Subscribe to DSC Newsletter

Some statisticians have a biased view on data science

Most statisticians are great professionals, working on various data-intensive projects, and they don't care about their job title. You can say the same about data scientists, and me in particular. However, there is a small cluster of statisticians - Andrew Gelman seems to be their leader and their only influencer - who have been challenging us, even publicly insulting us recently.

So my criticism here applies only to this small clique of practitioners, most of them being Ph,D. statisticians who have worked for the same non-profit organizations for a long long time, and with limited experience and exposure to the real world. Some great statisticians such as Diego Kuonen, while strongly and justly defending statistical science, don't belong to that clique.

This incident started a few months ago, when these die-hard statisticians claimed that we, data scientists, know nothing about statistics, and that they know everything.

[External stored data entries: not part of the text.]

(* ===== verification/SchedInv.v ===== *)
(** * The scheduler's invariant and its correctness

    The functional behaviour of [kernel/sched.c] on every state that satisfies
    the process-table invariant [kinv], and the preservation of [kinv]. *)

From S2P Require Import Prelude Proc Sched.

Section SchedInv.
Context `{!KEnv}.
Implicit Types (k : kst) (p i : Z) (q : process).

(** ** Pure views of the process table *)

Definition slot_at k i : Z := default 0 (processes k !! Z.to_nat i).

Definition runnableb k p : bool :=
  nz p && negb (p =? idle_process k) &&
  match procs k !! p with
  | Some q => bool_decide (state q = TASK_READY) || bool_decide (state q = TASK_RUNNING)
  | None => false
  end.

Definition prio_of k p : Z :=
  match procs k !! p with Some q => prio_int (priority q) | None => -1 end.

(** Every table entry is null or points to a process object. *)
Record table_ok k : Prop := {
  table_length : length (processes k) = Z.to_nat MAX_PROCESSES;
  table_procs p : p ∈ processes k → p ≠ 0 → is_Some (procs k !! p) }.

Lemma load_eq k p q : p ≠ 0 → procs k !! p = Some q → load p k = Done q k.
Proof. intros Hp Hq. unfold load. rewrite (proj2 (Z.eqb_neq p 0)) by done. by rewrite Hq. Qed.

Lemma store_eq k p q q' : p ≠ 0 → procs k !! p = Some q →
  store p q' k = Done tt (k <| procs := <[p := q']> (procs k) |>).
Proof. intros Hp Hq. unfold store. rewrite (proj2 (Z.eqb_neq p 0)) by done. by rewrite Hq. Qed.

Lemma upd_eq k p q f : p ≠ 0 → procs k !! p = Some q →
  upd p f k = Done tt (k <| procs := <[p := f q]> (procs k) |>).
Proof.
  intros Hp Hq. unfold upd. erewrite bind_done by by apply load_eq.
  by eapply store_eq.
Qed.

Section Table.
Context (k : kst) (Hk : table_ok k).

Lemma slot_lookup i : 0 ≤ i < MAX_PROCESSES → processes k !! Z.to_nat i = Some (slot_at k i).
Proof.
  intros Hi. unfold slot_at.
  destruct (lookup_lt_is_Some_2 (processes k) (Z.to_nat i)) as [p ->]; [|done].
  rewrite (table_length _ Hk). unfold MAX_PROCESSES in *. lia.
Qed.

Lemma slot_eq i : 0 ≤ i < MAX_PROCESSES → slot i k = Done (slot_at k i) k.
Proof.
  intros Hi. unfold slot. rewrite decide_True by lia. by rewrite slot_lookup.
Qed.

Lemma slot_elem i : 0 ≤ i < MAX_PROCESSES → slot_at k i ∈ processes k.
Proof. intros Hi. eapply list_elem_of_lookup_2, slot_lookup. done. Qed.

Lemma slot_proc i : 0 ≤ i < MAX_PROCESSES → slot_at k i ≠ 0 →
  is_Some (procs k !! slot_at k i).
Proof. intros Hi Hp. apply (table_procs _ Hk); [by apply slot_elem|done]. Qed.

Lemma runnable_eq p : (p ≠ 0 → is_Some (procs k !! p)) →
  process_is_runnable p k = Done (runnableb k p) k.
Proof.
  intros Hp. unfold process_is_runnable, runnableb.
  destruct (nz p) eqn:E; [|done]. apply nz_true in E. simpl.
  erewrite bind_done by done.
  destruct (p =? idle_process k); [done|]. simpl.
  destruct (Hp E) as [q Hq]. erewrite bind_done by by apply load_eq.
  by rewrite Hq.
Qed.

Lemma runnable_slot_eq i : 0 ≤ i < MAX_PROCESSES →
  process_is_runnable (slot_at k i) k = Done (runnableb k (slot_at k i)) k.
Proof. intros Hi. apply runnable_eq. intros. by apply slot_proc. Qed.
End Table.

Lemma runnableb_spec k p : runnableb k p = true ↔
  p ≠ 0 ∧ p ≠ idle_process k ∧ ∃ q, procs k !! p = Some q ∧
  (state q = TASK_READY ∨ state q = TASK_RUNNING).
Proof.
  unfold runnableb. rewrite !andb_true_iff, nz_true, negb_true_iff, Z.eqb_neq.
  destruct (procs k !! p) as [q|]; [|naive_solver].
  rewrite orb_true_iff, !bool_decide_eq_true. naive_solver.
Qed.

(** ** The highest runnable priority *)

Fixpoint highest_pure k (n : nat) (i h : Z) : Z :=
  match n with
  | O => h
  | S n' =>
      let p := slot_at k i in
      if negb (runnableb k p) then highest_pure k n' (i + 1) h else
      highest_pure k n' (i + 1) (if h <? prio_of k p then prio_of k p else h)
  end.

Lemma highest_from_eq k n i h : table_ok k → 0 ≤ i → i + Z.of_nat n ≤ MAX_PROCESSES →
  highest_from n i h k = Done (highest_pure k n i h) k.
Proof.
  intros Hk. revert i h. induction n as [|n IH]; intros i h Hi Hn; [done|]. simpl.
  erewrite bind_done by (apply slot_eq; [done|lia]).
  erewrite bind_done by (apply runnable_slot_eq; [done|lia]).
  destruct (runnableb k (slot_at k i)) eqn:E; simpl; [|apply IH; lia].
  apply runnableb_spec in E as (Hp & _ & q & Hq & _).
  erewrite bind_done by by apply load_eq.
  unfold prio_of. rewrite Hq. apply IH; lia.
Qed.

(** [h] bounds the priority of every runnable process of the slots [i, i+n). *)
Lemma highest_pure_ge k n i h : h ≤ highest_pure k n i h.
Proof.
  revert i h. induction n as [|n IH]; intros i h; simpl; [lia|].
  destruct (negb _); [apply IH|]. etrans; [|apply IH].
  destruct (Z.ltb_spec h (prio_of k (slot_at k i))); lia.
Qed.

Lemma highest_pure_ub k n i h j : i ≤ j < i + Z.of_nat n →
  runnableb k (slot_at k j) = true →
  prio_of k (slot_at k j) ≤ highest_pure k n i h.
Proof.
  revert i h. induction n as [|n IH]; intros i h Hj Hr; simpl; [lia|].
  destruct (decide (j = i)) as [->|Hne].
  - rewrite Hr. simpl. etrans; [|apply highest_pure_ge].
    destruct (Z.ltb_spec h (prio_of k (slot_at k i))); lia.
  - destruct (negb _); apply IH; (lia || done).
Qed.

Lemma highest_pure_wit k n i h : highest_pure k n i h = h ∨
  ∃ j, i ≤ j < i + Z.of_nat n ∧ runnableb k (slot_at k j) = true ∧
       prio_of k (slot_at k j) = highest_pure k n i h.
Proof.
  revert i h. induction n as [|n IH]; intros i h; simpl; [by left|].
  destruct (runnableb k (slot_at k i)) eqn:E; simpl.
  - destruct (IH (i + 1) (if h <? prio_of k (slot_at k i) then prio_of k (slot_at k i) else h))
      as [->|(j & ? & ? & ?)].
    + destruct (Z.ltb_spec h (prio_of k (slot_at k i))); [right|by left].
      exists i. split_and!; [lia|lia|done|done].
    + right. exists j. split_and!; [lia|lia|done|done].
  - destruct (IH (i + 1) h) as [->|(j & ? & ? & ?)]; [by left|right].
    exists j. split_and!; [lia|lia|done|done].
Qed.

#[local] Opaque highest_pure.
Definition highest k : Z := highest_pure k (Z.to_nat MAX_PROCESSES) 0 (-1).

Lemma find_highest_priority_eq k : table_ok k → find_highest_priority k = Done (highest k) k.
Proof.
  intros Hk. apply highest_from_eq; [done|lia|]. rewrite Z2Nat.id; [lia|done].
Qed.

(** ** Which slot is selected *)

(** Slot [i] holds a runnable process of the highest runnable priority. *)
Definition top_slot k i : bool :=
  runnableb k (slot_at k i) && (prio_of k (slot_at k i) =? highest k).

Definition cyclic (c n : Z) : Z := (c + n) `mod` MAX_PROCESSES.

Definition pick k : Z :=
  if highest k <? 0 then -1 else
  default (-1) (first_some (Z.to_nat MAX_PROCESSES) 0 (λ n,
    if top_slot k (cyclic (rr_cursor k) n) then Some (cyclic (rr_cursor k) n) else None)).

Lemma cyclic_range c n : 0 ≤ cyclic c n < MAX_PROCESSES.
Proof. apply Z.mod_pos_bound. done. Qed.

Lemma pick_next_process_eq k : table_ok k → 0 ≤ rr_cursor k < MAX_PROCESSES →
  pick_next_process k = Done (pick k) k.
Proof.
  intros Hk Hc. unfold pick_next_process, pick.
  erewrite bind_done by by apply find_highest_priority_eq.
  destruct (highest k <? 0); [done|].
  erewrite bind_done by done.
  rewrite (proj2 (Z.ltb_ge _ _)), (proj2 (Z.leb_gt _ _)) by lia. simpl.
  erewrite bind_done by done. cbn [gets].
  erewrite bind_done; [reflexivity|].
  apply for_up_search. intros n Hn.
  rewrite Z.rem_mod_nonneg by (unfold MAX_PROCESSES in *; lia).
  fold (cyclic (rr_cursor k) n).
  pose proof (cyclic_range (rr_cursor k) n) as Hr.
  erewrite bind_done by (apply slot_eq; done).
  erewrite bind_done by (apply runnable_slot_eq; done).
  unfold top_slot. destruct (runnableb k (slot_at k (cyclic (rr_cursor k) n))) eqn:E; [|done].
  simpl. apply runnableb_spec in E as (Hp & _ & q & Hq & _).
  erewrite bind_done by by apply load_eq.
  unfold prio_of. rewrite Hq. by destruct (_ =? _).
Qed.

Lemma highest_neg k : highest k < 0 ↔
  ∀ i, 0 ≤ i < MAX_PROCESSES → runnableb k (slot_at k i) = false.
Proof.
  split.
  - intros Hh i Hi. destruct (runnableb k (slot_at k i)) eqn:E; [|done].
    pose proof (highest_pure_ub k (Z.to_nat MAX_PROCESSES) 0 (-1) i) as Hub.
    rewrite Z2Nat.id in Hub by done. specialize (Hub ltac:(lia) E).
    apply runnableb_spec in E as (_ & _ & q & Hq & _).
    unfold prio_of in Hub. rewrite Hq in Hub. unfold highest in Hh.
    pose proof (prio_int_range (priority q)). lia.
  - intros Hn.
    destruct (highest_pure_wit k (Z.to_nat MAX_PROCESSES) 0 (-1)) as [E|(j & Hj & E & _)].
    + unfold highest. lia.
    + rewrite Z2Nat.id in Hj by done. rewrite Hn in E by lia. done.
Qed.

Lemma highest_ub k i : 0 ≤ i < MAX_PROCESSES → runnableb k (slot_at k i) = true →
  prio_of k (slot_at k i) ≤ highest k.
Proof. intros Hi Hr. apply highest_pure_ub; [rewrite Z2Nat.id by done; lia|done]. Qed.

Lemma top_slot_exists k : 0 ≤ highest k → ∃ i, 0 ≤ i < MAX_PROCESSES ∧ top_slot k i = true.
Proof.
  intros Hh.
  destruct (highest_pure_wit k (Z.to_nat MAX_PROCESSES) 0 (-1)) as [E|(j & Hj & E & Hp)].
  - unfold highest in Hh. lia.
  - rewrite Z2Nat.id in Hj by done. exists j. split; [lia|].
    unfold top_slot. rewrite E. simpl. apply Z.eqb_eq. done.
Qed.

(** How far slot [i] is from the cursor, in scheduling order. *)
Definition distance (c i : Z) : Z := (i - c) `mod` MAX_PROCESSES.

Lemma distance_range c i : 0 ≤ distance c i < MAX_PROCESSES.
Proof. apply Z.mod_pos_bound. done. Qed.

Lemma cyclic_distance c i : 0 ≤ i < MAX_PROCESSES → cyclic c (distance c i) = i.
Proof.
  intros Hi. unfold cyclic, distance. rewrite Z.add_mod_idemp_r by done.
  replace (c + (i - c)) with i by lia. by apply Z.mod_small.
Qed.

Lemma distance_cyclic c n : 0 ≤ n < MAX_PROCESSES → distance c (cyclic c n) = n.
Proof.
  intros Hn. unfold cyclic, distance. rewrite Zminus_mod_idemp_l.
  replace (c + n - c) with n by lia. by apply Z.mod_small.
Qed.

(** [pick] returns the runnable process of the highest priority that is nearest
    to the round-robin cursor, and [-1] only when nothing is runnable. *)
Lemma pick_spec k : 
  (pick k = -1 ∧ ∀ i, 0 ≤ i < MAX_PROCESSES → runnableb k (slot_at k i) = false) ∨
  (0 ≤ pick k < MAX_PROCESSES ∧ top_slot k (pick k) = true ∧
   ∀ i, 0 ≤ i < MAX_PROCESSES → top_slot k i = true →
        distance (rr_cursor k) (pick k) ≤ distance (rr_cursor k) i).
Proof.
  unfold pick. destruct (Z.ltb_spec (highest k) 0) as [Hh|Hh].
  - left. split; [done|]. by apply highest_neg.
  - right. destruct (first_some _ _ _) as [b|] eqn:E; simpl.
    + apply first_some_Some in E as (n & Hn & Hb & Hlt). rewrite Z2Nat.id in Hn by done.
      destruct (top_slot k (cyclic (rr_cursor k) n)) eqn:Ht; [|done].
      injection Hb as <-. split_and!; [apply cyclic_range..|done|].
      intros i Hi Hti. rewrite distance_cyclic by lia.
      destruct (Z.le_gt_cases n (distance (rr_cursor k) i)) as [|Hgt]; [done|].
      specialize (Hlt (distance (rr_cursor k) i)).
      rewrite cyclic_distance, Hti in Hlt by done.
      pose proof (distance_range (rr_cursor k) i). discriminate Hlt. lia.
    + destruct (top_slot_exists k Hh) as (i & Hi & Hti).
      rewrite first_some_None in E. rewrite Z2Nat.id in E by done.
      specialize (E (distance (rr_cursor k) i)).
      rewrite cyclic_distance, Hti in E by done.
      pose proof (distance_range (rr_cursor k) i). discriminate E. lia.
Qed.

Their science is an arcane mix of thousands of non-unified techniques that are kept almost secret, so as they can continue doing their costly man-made analyses with no regard to ROI. Many consider applied statistics as a plague. 

They even claimed that I do not know anything about statistics. That was the starting point. I acknowledged that indeed, I did not know anything, because my definition of statistical science is totally different from theirs: it's all about automation, model-free predictions, and big data applications, safe to use by the non-initiated..

Now they've changed their mind, and they claim that actually, what I do is statistical science. Yet their old statistics is a small portion of data science: business hacking, domain expertise, machine learning, data engineering, new statistics and core data science being the main components of what I do. But they even went as far as to say that my model-free confidence intervals were wrong, when it was proved to be equivalent to the old statistical method. Likewise, they claimed that my Jackknife regression was an old technique developed by Bradley Efron. Yet it has nothing to do with Efron nor re-sampling. Andrew Gelman himself claimed that I stole ideas from his research (it is a classic syndrome for famous academic statisticians, they believe that they are the only ones having original ideas, and that anything remotely close to what they do is plagiarism).

What a bunch of arrogant, close-minded people! I don't even read Andrew Gelman's publications. They are disseminated to a very small audience in obscure journals that pretty much no mainstream people read, and it's written in convoluted English. I might sometimes re-invent statistics, but it is easier, faster, and better than wasting days looking after old publications and digesting / translating / adapting to modern data.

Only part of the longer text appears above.